Heresy

Defenestration of Prague

Events went forward of their own momentum. In June Sigismund turned away from a direct assault on Prague, evidently somewhat surprised to meet resistance. He did linger long enough to get into the city and be crowned at the cathedral, but he left again immediately. In July, royalist forces burned a parish priest along with women and children at the village of Arnostovice.

On 6 July 1420, Wenceslaus dismissed the Utraquist city councillors and replaced them with Catholics. On 30 July, Jan Zelivsky, a preacher at Our Lady of the Snows, organized a demonstration. Three churches were still allowed to offer the chalice, and these filled to overflowing, and Zelivsky's was the most crowded of all. On that day, he led his congregation to St Stephens, one of the Catholic churches and the one where, up until 1418, he had been the preacher. He told his followers, mostly day laborers and poor artisans, some armed with pikes and swords, that the had come to take back the church.
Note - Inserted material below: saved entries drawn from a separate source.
(* ===== verification/Coordinator.v ===== *)
(** * socket/monitor/examples/coordinator.h and coordinator.cpp: the coordinator

    Workers connect and send pings; a time wheel finds the ones that have
    stopped.  Every ping puts the worker's record into the slot that comes out
    ten ticks later, and when a slot comes out a record that nothing but the
    slot and the map refers to has expired.  The reference counts are counted:
    a shared pointer is the number of a record, and its count is how often the
    number occurs in the slot, in the wheel and in the map.

    The coordinator runs on the event loop of [Poll] and the wheel of
    [TimeWheel].  Times are nanoseconds. *)
From Stdlib Require Import ZArith Lia.
From stdpp Require Import base tactics numbers list gmap sets.
From S2P Require Import Prelude.
From S2P Require Import WeightCodec.
From S2P Require Import TimeWheel.
From S2P Require Import Poll.

Open Scope Z_scope.

Inductive ccallback := Accept_cb | OnWheelTick_cb | AcceptWorkerConnection_cb | OnRecvHeartBeat_cb.

Record WorkerMeta := MkMeta { w_pid : Z; w_handler : Z }.
Record WorkerHeartBeatInfo := MkInfo { h_pid : Z; h_handler : Z; h_timestamp : Z }.

(** The messages of the heart beat, as the callbacks use them. *)
Inductive MessageType := PING | PONG | OTHER.
Record Message := MkMessage { m_type : MessageType; m_pid : Z; m_timestamp : Z }.

Definition WHEEL : nat := 10.
Lemma read_inv client fd k i s :
  worker_inv client s → winput_ok i s → entry_map (wpoll s) !! fd = Some (wentry fd k) → k ∈ wkinds client fd →
  ∃ s', run_wcallback client k.1 fd i s = Ret s' ∧ worker_inv client s'.
Proof.
  intros Hinv (Hsock & Hpeer & Hread & Hrecv) Hfd Hk. pose proof Hinv as [Ho He Hf Hb Hv].
  assert (k.1 ≠ client_left_cb ∧ k.1 ≠ coordinator_left_cb) as [Hk1 Hk2].
  { unfold wkinds in Hk. case_decide; set_solver. }
  destruct (k.1) eqn:Ek; cbn [run_wcallback]; try done; clear Hk1 Hk2.
  - unfold WAccept. destruct (decide (w_sock i = -1)) as [Hs|Hs]; [eauto|]. destruct Hsock as [?|[Hge Hnew]]; [done|].
    destruct (wregister client (wpoll s) (w_sock i) (OnRecvFd_cb, None)) as (Ho' & E' & He'); [done|done|done|unfold wkinds; set_solver|done|].
    pose proof (fresh_entry _ _ Ho Hnew) as Hn. eexists. split; [done|]. destruct s. cbn in *. constructor; cbn; try done.
    + intros Hst. pose proof (Hb Hst). pose proof (clients_insert _ _ _ _ E' Hn). set_solver.
    + rewrite E'. apply (beat_insert _ _ _ (OnRecvFd_cb, None)); done.
  - unfold OnRecvFd, checkCred. rewrite Hpeer, bool_decide_true by done. destruct (w_recv i) as [| |sock]; [eauto|done|].
    destruct Hrecv as [Hge Hnew]. rewrite decide_False by lia.
    destruct (wregister client (wpoll s) sock (Work_cb, Some client_left_cb)) as (Ho' & E' & He'); [done|done|done|unfold wkinds; set_solver|done|].
    pose proof (fresh_entry _ _ Ho Hnew) as Hn. destruct s. cbn in *. eexists. split; [done|]. constructor; cbn; try done.
    + intros _. assert (sock ∈ clients (registerEntry sock Work_cb (Some client_left_cb) (open_fd sock wpoll0))); [|set_solver].
      apply elem_clients. rewrite E', lookup_insert_eq. eauto.
    + rewrite E'. apply (beat_insert _ _ _ (Work_cb, Some client_left_cb)); done.
  - unfold Work. destruct (decide (take _ _ = [])); [eauto|]. rewrite decide_True by (rewrite length_take; lia).
    destruct s. eexists. split; [done|]. by constructor.
  - eauto.
  - destruct s as [? ? ? ? [] ? ?]; eexists; (split; [done|]); by constructor.
Qed.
The priests barred the doors, but the Hussites battered them down and immediately held a triumphant communion. They then marched on the New Town hall, where they found some of those newly-appointed Catholic city councillors. The Hussites demanded the release of all Hussite prisoners and demanded the keys to the prison. The councillors refused. At some point in the discussion, the crowd stormed into the room. They pitched thirteen of the councillors out the window. Those who were not killed by the fall were slain by the Hussite crowd below. This is the famous Defenestration of Prague. (The word comes from fenêtre, the French word for window).